With the line containing "(forall n, In n roots -> n ∈ universe) ->" as the start and the line containing "(fun x a b => visit_root_advances" as the end, transcribe that span of the entries below exactly, including both.
┏━━
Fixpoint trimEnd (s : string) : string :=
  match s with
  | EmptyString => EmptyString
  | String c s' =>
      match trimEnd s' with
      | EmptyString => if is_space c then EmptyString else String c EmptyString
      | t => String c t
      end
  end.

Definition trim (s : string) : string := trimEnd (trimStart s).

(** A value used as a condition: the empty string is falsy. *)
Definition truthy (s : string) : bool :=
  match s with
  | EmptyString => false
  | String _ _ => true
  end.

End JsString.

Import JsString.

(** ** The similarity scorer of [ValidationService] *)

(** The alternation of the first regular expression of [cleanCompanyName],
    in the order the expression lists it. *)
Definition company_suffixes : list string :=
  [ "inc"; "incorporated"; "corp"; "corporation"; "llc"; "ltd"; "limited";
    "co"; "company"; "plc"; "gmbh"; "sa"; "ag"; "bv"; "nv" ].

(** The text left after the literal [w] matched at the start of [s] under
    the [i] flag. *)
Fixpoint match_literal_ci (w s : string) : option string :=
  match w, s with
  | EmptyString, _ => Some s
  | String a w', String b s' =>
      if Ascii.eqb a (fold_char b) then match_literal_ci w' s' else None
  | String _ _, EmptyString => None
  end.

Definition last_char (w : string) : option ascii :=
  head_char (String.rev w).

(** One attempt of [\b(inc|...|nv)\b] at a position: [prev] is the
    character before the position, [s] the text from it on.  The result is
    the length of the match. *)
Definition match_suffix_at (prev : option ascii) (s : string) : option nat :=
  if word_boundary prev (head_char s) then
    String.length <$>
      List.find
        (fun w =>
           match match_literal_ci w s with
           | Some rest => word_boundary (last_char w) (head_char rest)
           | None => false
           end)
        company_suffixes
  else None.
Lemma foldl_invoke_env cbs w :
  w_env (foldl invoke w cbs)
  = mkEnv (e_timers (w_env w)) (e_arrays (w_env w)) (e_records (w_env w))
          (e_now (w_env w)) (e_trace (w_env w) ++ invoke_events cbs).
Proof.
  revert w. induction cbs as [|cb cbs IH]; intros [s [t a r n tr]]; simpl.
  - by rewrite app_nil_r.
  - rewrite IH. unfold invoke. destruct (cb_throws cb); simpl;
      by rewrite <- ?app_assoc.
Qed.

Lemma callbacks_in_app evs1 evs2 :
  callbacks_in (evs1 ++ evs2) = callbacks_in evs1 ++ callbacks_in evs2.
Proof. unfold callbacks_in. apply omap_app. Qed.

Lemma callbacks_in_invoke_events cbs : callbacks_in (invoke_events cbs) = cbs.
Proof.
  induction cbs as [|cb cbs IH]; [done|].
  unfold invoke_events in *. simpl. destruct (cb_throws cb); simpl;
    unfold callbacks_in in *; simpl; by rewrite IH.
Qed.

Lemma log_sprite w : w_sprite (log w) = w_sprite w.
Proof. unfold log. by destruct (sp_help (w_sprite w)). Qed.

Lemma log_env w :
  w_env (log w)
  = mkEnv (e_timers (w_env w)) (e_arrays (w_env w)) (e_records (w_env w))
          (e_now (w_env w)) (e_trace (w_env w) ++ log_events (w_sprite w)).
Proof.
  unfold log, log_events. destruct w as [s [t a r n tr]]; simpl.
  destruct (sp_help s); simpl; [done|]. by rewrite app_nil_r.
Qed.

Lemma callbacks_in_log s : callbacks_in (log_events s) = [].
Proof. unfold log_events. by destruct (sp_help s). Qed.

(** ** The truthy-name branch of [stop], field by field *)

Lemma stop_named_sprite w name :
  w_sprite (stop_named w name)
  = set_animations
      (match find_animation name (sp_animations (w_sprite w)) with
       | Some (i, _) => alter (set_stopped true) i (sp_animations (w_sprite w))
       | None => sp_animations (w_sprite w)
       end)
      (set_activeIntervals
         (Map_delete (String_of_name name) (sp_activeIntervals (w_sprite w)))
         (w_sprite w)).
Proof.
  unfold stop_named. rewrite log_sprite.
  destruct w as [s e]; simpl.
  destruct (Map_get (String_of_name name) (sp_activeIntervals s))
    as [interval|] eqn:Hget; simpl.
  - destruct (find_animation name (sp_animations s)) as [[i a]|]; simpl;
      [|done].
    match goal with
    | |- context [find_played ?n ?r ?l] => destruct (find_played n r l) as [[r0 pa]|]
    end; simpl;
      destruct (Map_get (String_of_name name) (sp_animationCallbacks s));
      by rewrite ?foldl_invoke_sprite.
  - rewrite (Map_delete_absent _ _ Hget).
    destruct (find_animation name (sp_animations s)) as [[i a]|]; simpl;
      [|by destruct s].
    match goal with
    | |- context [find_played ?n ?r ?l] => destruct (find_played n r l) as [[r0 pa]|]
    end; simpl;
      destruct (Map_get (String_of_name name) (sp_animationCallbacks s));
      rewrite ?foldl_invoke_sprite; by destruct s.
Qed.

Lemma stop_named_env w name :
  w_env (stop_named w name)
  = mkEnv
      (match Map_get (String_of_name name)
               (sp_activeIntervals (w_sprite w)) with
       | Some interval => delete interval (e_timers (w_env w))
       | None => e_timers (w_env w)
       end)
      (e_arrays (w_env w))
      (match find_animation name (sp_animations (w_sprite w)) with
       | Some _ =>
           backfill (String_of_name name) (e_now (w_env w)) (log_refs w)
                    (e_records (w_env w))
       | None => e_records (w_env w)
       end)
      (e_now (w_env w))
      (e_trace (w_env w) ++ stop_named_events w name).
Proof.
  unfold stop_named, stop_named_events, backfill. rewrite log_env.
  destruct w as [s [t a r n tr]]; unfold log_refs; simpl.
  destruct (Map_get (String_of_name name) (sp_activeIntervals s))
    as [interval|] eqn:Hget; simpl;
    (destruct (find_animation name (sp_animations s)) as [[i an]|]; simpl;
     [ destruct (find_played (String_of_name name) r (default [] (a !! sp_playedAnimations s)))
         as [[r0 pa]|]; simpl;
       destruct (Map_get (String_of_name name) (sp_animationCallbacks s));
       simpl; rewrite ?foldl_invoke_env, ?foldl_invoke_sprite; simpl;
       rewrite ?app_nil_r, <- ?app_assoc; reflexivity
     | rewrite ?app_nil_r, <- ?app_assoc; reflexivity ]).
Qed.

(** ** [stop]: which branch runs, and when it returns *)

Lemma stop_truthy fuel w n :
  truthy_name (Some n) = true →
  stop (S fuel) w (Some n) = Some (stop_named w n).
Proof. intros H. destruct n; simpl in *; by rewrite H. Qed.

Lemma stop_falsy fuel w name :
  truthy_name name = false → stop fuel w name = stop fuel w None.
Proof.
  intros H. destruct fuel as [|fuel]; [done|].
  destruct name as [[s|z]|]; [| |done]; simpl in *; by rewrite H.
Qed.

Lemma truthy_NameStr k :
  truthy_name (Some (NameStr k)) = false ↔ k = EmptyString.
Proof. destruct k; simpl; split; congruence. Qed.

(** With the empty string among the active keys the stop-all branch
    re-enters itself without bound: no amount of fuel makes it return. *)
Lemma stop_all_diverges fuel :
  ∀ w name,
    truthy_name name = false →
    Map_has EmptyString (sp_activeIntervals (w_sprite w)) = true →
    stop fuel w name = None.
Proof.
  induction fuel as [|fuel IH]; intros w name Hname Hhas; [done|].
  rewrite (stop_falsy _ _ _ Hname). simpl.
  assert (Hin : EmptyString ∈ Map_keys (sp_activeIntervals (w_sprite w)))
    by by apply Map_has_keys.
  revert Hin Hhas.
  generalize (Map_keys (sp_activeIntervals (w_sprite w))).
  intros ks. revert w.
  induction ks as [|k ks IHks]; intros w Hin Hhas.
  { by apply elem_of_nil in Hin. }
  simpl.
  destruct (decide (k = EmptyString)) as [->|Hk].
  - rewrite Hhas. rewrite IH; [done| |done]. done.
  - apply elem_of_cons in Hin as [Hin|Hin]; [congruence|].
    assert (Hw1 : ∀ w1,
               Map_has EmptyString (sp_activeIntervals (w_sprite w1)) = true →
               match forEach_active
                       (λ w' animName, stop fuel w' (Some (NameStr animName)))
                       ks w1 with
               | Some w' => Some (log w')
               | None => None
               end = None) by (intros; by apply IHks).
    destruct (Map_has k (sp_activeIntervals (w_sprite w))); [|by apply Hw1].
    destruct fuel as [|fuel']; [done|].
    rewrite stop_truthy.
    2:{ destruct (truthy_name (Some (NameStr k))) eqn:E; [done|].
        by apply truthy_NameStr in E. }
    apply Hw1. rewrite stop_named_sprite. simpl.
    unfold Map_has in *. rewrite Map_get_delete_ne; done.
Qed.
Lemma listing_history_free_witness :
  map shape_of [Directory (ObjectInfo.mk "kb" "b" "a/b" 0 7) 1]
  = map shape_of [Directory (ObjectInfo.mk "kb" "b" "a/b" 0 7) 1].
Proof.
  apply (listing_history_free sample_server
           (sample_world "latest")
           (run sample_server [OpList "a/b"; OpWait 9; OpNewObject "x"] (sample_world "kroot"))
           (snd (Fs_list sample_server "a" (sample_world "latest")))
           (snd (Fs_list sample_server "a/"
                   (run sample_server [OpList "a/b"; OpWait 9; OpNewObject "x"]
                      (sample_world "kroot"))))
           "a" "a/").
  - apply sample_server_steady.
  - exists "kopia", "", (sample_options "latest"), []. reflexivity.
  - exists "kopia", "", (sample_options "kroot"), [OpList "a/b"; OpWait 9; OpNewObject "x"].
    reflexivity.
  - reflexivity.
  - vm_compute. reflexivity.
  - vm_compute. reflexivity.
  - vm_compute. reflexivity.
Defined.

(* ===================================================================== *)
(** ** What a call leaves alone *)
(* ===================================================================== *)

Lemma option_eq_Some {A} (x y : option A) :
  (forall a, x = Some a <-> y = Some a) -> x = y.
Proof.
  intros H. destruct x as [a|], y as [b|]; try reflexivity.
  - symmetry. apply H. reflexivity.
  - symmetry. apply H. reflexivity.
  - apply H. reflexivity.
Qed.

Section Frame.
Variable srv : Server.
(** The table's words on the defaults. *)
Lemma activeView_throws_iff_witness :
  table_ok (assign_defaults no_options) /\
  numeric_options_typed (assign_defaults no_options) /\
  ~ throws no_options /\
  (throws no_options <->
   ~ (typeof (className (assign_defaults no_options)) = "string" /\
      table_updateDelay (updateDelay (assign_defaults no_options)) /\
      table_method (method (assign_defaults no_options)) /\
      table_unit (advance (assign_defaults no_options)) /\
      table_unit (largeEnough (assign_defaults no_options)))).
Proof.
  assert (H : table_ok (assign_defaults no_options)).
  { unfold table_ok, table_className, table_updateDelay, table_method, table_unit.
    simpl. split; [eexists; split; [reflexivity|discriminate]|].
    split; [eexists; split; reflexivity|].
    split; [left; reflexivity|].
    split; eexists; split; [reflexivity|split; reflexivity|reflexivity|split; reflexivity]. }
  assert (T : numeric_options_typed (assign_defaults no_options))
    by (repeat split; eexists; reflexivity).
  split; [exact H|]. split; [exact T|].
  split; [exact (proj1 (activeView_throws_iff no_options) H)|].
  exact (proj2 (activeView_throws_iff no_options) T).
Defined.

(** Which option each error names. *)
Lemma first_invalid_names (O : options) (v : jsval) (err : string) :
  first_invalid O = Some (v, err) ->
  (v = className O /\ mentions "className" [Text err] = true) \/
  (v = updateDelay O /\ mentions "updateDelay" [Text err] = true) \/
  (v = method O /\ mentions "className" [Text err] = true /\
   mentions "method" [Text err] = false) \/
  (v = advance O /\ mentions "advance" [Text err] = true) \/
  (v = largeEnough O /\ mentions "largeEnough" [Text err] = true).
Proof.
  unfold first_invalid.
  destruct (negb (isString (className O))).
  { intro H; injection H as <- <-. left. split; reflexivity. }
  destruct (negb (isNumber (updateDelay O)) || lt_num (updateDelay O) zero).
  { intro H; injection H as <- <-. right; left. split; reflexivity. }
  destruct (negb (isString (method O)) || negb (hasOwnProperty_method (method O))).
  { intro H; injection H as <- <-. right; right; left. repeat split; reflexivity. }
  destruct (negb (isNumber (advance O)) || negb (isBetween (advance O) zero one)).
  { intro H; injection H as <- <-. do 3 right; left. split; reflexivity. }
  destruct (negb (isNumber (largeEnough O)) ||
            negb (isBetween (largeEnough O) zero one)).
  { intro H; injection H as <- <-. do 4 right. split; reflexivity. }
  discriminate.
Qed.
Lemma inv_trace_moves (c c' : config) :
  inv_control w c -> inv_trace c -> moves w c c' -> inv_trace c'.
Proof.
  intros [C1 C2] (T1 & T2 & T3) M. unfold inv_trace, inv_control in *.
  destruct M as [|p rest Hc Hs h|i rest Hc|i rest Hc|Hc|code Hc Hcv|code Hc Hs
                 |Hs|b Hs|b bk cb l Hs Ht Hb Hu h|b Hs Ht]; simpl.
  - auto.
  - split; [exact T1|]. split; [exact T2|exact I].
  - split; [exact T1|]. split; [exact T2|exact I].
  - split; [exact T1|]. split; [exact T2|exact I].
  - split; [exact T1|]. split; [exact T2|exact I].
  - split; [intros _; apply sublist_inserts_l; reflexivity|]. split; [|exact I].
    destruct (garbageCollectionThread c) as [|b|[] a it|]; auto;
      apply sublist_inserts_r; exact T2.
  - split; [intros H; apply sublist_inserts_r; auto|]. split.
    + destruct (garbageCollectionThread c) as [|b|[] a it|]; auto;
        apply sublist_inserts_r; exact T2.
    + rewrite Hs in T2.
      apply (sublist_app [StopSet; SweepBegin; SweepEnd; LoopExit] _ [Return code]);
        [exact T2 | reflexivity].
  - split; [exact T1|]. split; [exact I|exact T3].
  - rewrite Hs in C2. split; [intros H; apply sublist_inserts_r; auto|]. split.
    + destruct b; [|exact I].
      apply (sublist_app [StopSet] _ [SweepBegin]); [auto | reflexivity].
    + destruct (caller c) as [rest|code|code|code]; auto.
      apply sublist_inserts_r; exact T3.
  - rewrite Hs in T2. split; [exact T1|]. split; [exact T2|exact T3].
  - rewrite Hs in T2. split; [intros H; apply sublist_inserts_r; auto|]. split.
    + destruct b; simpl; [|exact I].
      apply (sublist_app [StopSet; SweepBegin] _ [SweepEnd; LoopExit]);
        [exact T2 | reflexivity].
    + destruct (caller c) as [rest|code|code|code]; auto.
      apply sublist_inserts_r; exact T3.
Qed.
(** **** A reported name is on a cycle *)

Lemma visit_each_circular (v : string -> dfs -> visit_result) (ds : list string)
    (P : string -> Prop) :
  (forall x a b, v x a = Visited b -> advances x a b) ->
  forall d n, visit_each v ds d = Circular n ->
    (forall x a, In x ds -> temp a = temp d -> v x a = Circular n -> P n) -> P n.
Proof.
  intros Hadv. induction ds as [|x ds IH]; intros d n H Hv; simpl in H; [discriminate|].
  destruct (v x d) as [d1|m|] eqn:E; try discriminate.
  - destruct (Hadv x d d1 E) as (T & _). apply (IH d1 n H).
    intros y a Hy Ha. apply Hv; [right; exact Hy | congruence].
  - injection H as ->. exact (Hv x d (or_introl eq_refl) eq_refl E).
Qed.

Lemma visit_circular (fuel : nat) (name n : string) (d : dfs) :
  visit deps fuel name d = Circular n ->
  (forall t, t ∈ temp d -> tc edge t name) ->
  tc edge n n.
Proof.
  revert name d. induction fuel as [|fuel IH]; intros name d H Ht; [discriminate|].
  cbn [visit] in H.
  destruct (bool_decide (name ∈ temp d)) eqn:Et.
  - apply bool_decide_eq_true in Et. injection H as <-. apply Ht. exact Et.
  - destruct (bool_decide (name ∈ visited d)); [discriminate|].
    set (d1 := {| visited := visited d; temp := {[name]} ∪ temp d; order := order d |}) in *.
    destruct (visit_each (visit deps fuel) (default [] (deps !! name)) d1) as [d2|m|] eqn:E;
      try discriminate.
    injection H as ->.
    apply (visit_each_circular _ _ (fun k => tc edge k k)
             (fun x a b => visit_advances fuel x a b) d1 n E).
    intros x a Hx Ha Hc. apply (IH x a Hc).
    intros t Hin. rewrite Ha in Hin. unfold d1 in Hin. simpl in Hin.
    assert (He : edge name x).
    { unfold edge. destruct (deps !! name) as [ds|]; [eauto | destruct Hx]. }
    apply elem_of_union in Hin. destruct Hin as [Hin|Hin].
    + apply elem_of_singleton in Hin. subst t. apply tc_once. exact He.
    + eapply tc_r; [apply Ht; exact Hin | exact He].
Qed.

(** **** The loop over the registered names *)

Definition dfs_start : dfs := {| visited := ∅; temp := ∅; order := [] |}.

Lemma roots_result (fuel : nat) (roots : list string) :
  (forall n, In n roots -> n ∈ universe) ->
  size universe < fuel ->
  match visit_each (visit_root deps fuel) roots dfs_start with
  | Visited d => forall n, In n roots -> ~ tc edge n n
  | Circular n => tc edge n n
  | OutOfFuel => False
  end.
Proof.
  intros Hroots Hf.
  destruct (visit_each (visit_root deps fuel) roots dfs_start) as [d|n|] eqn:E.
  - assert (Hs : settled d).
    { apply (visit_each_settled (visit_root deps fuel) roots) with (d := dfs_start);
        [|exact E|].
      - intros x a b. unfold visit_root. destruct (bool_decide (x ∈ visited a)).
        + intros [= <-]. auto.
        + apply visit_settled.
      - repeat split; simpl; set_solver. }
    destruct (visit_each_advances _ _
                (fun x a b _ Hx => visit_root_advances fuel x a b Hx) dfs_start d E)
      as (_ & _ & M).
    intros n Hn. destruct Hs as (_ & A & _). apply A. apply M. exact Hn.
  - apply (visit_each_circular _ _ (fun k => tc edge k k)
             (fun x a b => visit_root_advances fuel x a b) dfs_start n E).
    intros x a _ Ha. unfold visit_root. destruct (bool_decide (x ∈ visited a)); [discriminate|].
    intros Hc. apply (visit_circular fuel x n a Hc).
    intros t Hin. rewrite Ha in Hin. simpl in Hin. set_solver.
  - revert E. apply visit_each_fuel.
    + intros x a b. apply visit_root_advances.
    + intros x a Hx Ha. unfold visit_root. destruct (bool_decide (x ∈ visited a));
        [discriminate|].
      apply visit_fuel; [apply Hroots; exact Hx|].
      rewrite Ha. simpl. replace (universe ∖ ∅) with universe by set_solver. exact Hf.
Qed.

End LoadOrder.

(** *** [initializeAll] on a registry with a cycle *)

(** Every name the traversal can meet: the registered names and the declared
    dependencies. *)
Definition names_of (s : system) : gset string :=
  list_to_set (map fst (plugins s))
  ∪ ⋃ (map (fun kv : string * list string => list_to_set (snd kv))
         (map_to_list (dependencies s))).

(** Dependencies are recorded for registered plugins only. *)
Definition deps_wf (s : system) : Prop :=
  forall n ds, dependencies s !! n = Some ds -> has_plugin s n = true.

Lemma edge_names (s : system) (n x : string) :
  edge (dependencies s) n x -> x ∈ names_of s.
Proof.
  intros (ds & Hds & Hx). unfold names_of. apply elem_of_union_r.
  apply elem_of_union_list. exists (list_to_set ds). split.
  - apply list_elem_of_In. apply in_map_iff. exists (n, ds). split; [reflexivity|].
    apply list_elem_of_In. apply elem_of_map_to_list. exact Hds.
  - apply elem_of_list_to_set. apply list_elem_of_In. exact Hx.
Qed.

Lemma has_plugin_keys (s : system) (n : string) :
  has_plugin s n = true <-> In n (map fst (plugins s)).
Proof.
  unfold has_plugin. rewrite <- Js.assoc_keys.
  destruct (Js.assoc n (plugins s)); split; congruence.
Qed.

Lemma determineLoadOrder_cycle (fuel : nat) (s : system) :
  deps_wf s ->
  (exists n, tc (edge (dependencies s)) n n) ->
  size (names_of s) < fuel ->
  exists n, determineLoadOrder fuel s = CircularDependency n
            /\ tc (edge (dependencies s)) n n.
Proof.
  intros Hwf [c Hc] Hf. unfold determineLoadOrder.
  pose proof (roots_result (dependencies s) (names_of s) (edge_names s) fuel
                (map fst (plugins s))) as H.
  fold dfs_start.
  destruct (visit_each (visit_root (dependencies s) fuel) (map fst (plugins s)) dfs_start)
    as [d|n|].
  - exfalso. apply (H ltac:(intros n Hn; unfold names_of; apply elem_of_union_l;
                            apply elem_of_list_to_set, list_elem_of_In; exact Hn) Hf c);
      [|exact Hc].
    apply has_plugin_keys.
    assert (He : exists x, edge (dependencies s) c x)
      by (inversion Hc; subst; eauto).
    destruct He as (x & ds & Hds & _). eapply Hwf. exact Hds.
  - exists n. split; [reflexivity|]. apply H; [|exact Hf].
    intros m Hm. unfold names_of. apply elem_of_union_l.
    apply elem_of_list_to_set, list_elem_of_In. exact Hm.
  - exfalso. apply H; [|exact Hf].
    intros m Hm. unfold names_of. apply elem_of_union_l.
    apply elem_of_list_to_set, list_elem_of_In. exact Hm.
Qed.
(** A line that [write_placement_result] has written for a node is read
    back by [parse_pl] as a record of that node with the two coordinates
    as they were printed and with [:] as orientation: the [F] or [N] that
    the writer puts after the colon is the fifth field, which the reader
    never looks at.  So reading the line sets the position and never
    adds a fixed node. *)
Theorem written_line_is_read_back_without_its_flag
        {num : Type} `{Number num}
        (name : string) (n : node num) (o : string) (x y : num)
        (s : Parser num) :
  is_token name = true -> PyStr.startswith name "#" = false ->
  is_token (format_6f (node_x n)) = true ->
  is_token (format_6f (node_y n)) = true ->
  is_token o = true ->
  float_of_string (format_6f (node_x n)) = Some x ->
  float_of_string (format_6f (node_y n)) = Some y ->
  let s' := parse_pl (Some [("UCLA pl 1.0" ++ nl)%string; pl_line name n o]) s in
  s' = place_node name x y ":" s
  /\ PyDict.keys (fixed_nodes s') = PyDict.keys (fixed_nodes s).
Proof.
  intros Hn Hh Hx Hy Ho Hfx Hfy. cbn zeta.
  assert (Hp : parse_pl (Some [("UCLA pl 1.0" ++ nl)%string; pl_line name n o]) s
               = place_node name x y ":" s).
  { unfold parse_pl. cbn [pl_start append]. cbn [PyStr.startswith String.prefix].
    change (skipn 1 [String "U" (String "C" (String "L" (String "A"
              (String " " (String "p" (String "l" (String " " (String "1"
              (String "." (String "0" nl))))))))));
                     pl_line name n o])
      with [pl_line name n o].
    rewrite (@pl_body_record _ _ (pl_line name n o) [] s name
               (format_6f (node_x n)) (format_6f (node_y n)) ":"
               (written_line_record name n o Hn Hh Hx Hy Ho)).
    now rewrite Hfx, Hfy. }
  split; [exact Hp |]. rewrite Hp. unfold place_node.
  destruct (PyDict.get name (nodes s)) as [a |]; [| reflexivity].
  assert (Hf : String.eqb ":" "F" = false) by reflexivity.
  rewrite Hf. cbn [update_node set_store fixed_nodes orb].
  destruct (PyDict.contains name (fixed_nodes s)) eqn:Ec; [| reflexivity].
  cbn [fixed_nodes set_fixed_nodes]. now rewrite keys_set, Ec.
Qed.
┗━━
Expected answer:
  (forall n, In n roots -> n ∈ universe) ->
  size universe < fuel ->
  match visit_each (visit_root deps fuel) roots dfs_start with
  | Visited d => forall n, In n roots -> ~ tc edge n n
  | Circular n => tc edge n n
  | OutOfFuel => False
  end.
Proof.
  intros Hroots Hf.
  destruct (visit_each (visit_root deps fuel) roots dfs_start) as [d|n|] eqn:E.
  - assert (Hs : settled d).
    { apply (visit_each_settled (visit_root deps fuel) roots) with (d := dfs_start);
        [|exact E|].
      - intros x a b. unfold visit_root. destruct (bool_decide (x ∈ visited a)).
        + intros [= <-]. auto.
        + apply visit_settled.
      - repeat split; simpl; set_solver. }
    destruct (visit_each_advances _ _
                (fun x a b _ Hx => visit_root_advances fuel x a b Hx) dfs_start d E)
      as (_ & _ & M).
    intros n Hn. destruct Hs as (_ & A & _). apply A. apply M. exact Hn.
  - apply (visit_each_circular _ _ (fun k => tc edge k k)
             (fun x a b => visit_root_advances fuel x a b) dfs_start n E).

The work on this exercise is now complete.